_WHAT YOU NEED TO DO:_ Retype every entry below exactly as it stands.

Top of ENTRIES PROVIDED

Lemma front_added a r b :
  first_id r = i + 1 → (∀ x, x ∈ a → last_id x < i) → wf_ranges (a ++ r :: b) → op ∉ min_op_id <$> (a ++ r :: b) →
  added op i t (a ++ r :: b) (UpdateMinOpId a (set_first (InsertTime r t) (first_id r - 1)) b (op_min (min_op_id r) op)).
Proof.
  change (r :: b) with ([r] ++ b). intros Hfirst Ha Hwf Hop.
  rewrite UpdateMinOpId_eq by (eapply ops_free; [done..|]; apply op_min_elem; set_solver). cbn [min_op_id set_first InsertTime].
  set (o := op_min (min_op_id r) _). assert (Hm : o ∈ op :: (min_op_id <$> [r])) by (subst o; repeat apply op_min_elem; set_solver).
  assert (O1 : ole o (min_op_id r)) by apply op_min_l. assert (O2 : ole o op) by (etrans; [apply op_min_r|apply op_min_r]). clearbody o.
  pose proof (wf_in r _ Hwf ltac:(set_solver)). apply wf_app in Hwf as Hwf'. destruct Hwf' as (X & _ & Hwf'). apply wf_app in Hwf' as (Y & _ & _).
  apply replace_added; [done..| | | |exact Hm| |]; cbn [first_id last_id set_min_op set_first InsertTime].
  - intros r' Hr. specialize (Ha r' Hr). lia.
  - intros r' Hr. apply Y; [set_solver|done].
  - intros x. rewrite covers_single. unfold in_range. cbn. lia.
  - unfold holds1, in_range. cbn. split_and!; try lia; done.
  - intros e He%holds_single. apply (holds1_weaken r); [done|cbn; try lia..]. done.
Qed.

Lemma emplace_added a b :
  wf_ranges (a ++ b) → op ∉ min_op_id <$> (a ++ b) → (∀ r, r ∈ a → last_id r < i) → (∀ r, r ∈ b → i < first_id r) →
  added op i t (a ++ b) (emplace_range a b (new_range i op t)).
Proof.
  intros Hwf Hop Ha Hb. unfold emplace_range. cbn [last_id min_op_id new_range].
  destruct (op_taken op (a ++ b)) eqn:E; [by apply op_taken_spec in E|].
  destruct (existsb _ _) eqn:E'.
  { apply existsb_exists in E' as (r & Hr%list_elem_of_In & El%Z.eqb_eq). pose proof (wf_in r _ Hwf Hr). apply elem_of_app in Hr as [Hr|Hr]; [specialize (Ha r Hr)|specialize (Hb r Hr)]; lia. }
  apply (replace_added a [] b); cbn [first_id last_id new_range app]; [done..| | | |].
  - intros x. unfold in_range. cbn. split; [lia|]. intros [?|?%covers_nil]; [lia|done].
  - set_solver.
  - unfold holds1, in_range. cbn. split_and!; try lia. reflexivity.
  - intros e (r & Hr & _). by apply elem_of_nil in Hr.
Qed.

Bottom of ENTRIES PROVIDED

_ANSWER:_
Lemma front_added a r b :
  first_id r = i + 1 → (∀ x, x ∈ a → last_id x < i) → wf_ranges (a ++ r :: b) → op ∉ min_op_id <$> (a ++ r :: b) →
  added op i t (a ++ r :: b) (UpdateMinOpId a (set_first (InsertTime r t) (first_id r - 1)) b (op_min (min_op_id r) op)).
Proof.
  change (r :: b) with ([r] ++ b). intros Hfirst Ha Hwf Hop.
  rewrite UpdateMinOpId_eq by (eapply ops_free; [done..|]; apply op_min_elem; set_solver). cbn [min_op_id set_first InsertTime].
  set (o := op_min (min_op_id r) _). assert (Hm : o ∈ op :: (min_op_id <$> [r])) by (subst o; repeat apply op_min_elem; set_solver).
  assert (O1 : ole o (min_op_id r)) by apply op_min_l. assert (O2 : ole o op) by (etrans; [apply op_min_r|apply op_min_r]). clearbody o.
  pose proof (wf_in r _ Hwf ltac:(set_solver)). apply wf_app in Hwf as Hwf'. destruct Hwf' as (X & _ & Hwf'). apply wf_app in Hwf' as (Y & _ & _).
  apply replace_added; [done..| | | |exact Hm| |]; cbn [first_id last_id set_min_op set_first InsertTime].
  - intros r' Hr. specialize (Ha r' Hr). lia.
  - intros r' Hr. apply Y; [set_solver|done].
  - intros x. rewrite covers_single. unfold in_range. cbn. lia.
  - unfold holds1, in_range. cbn. split_and!; try lia; done.
  - intros e He%holds_single. apply (holds1_weaken r); [done|cbn; try lia..]. done.
Qed.

Lemma emplace_added a b :
  wf_ranges (a ++ b) → op ∉ min_op_id <$> (a ++ b) → (∀ r, r ∈ a → last_id r < i) → (∀ r, r ∈ b → i < first_id r) →
  added op i t (a ++ b) (emplace_range a b (new_range i op t)).
Proof.
  intros Hwf Hop Ha Hb. unfold emplace_range. cbn [last_id min_op_id new_range].
  destruct (op_taken op (a ++ b)) eqn:E; [by apply op_taken_spec in E|].
  destruct (existsb _ _) eqn:E'.
  { apply existsb_exists in E' as (r & Hr%list_elem_of_In & El%Z.eqb_eq). pose proof (wf_in r _ Hwf Hr). apply elem_of_app in Hr as [Hr|Hr]; [specialize (Ha r Hr)|specialize (Hb r Hr)]; lia. }
  apply (replace_added a [] b); cbn [first_id last_id new_range app]; [done..| | | |].
  - intros x. unfold in_range. cbn. split; [lia|]. intros [?|?%covers_nil]; [lia|done].
  - set_solver.
  - unfold holds1, in_range. cbn. split_and!; try lia. reflexivity.
  - intros e (r & Hr & _). by apply elem_of_nil in Hr.
Qed.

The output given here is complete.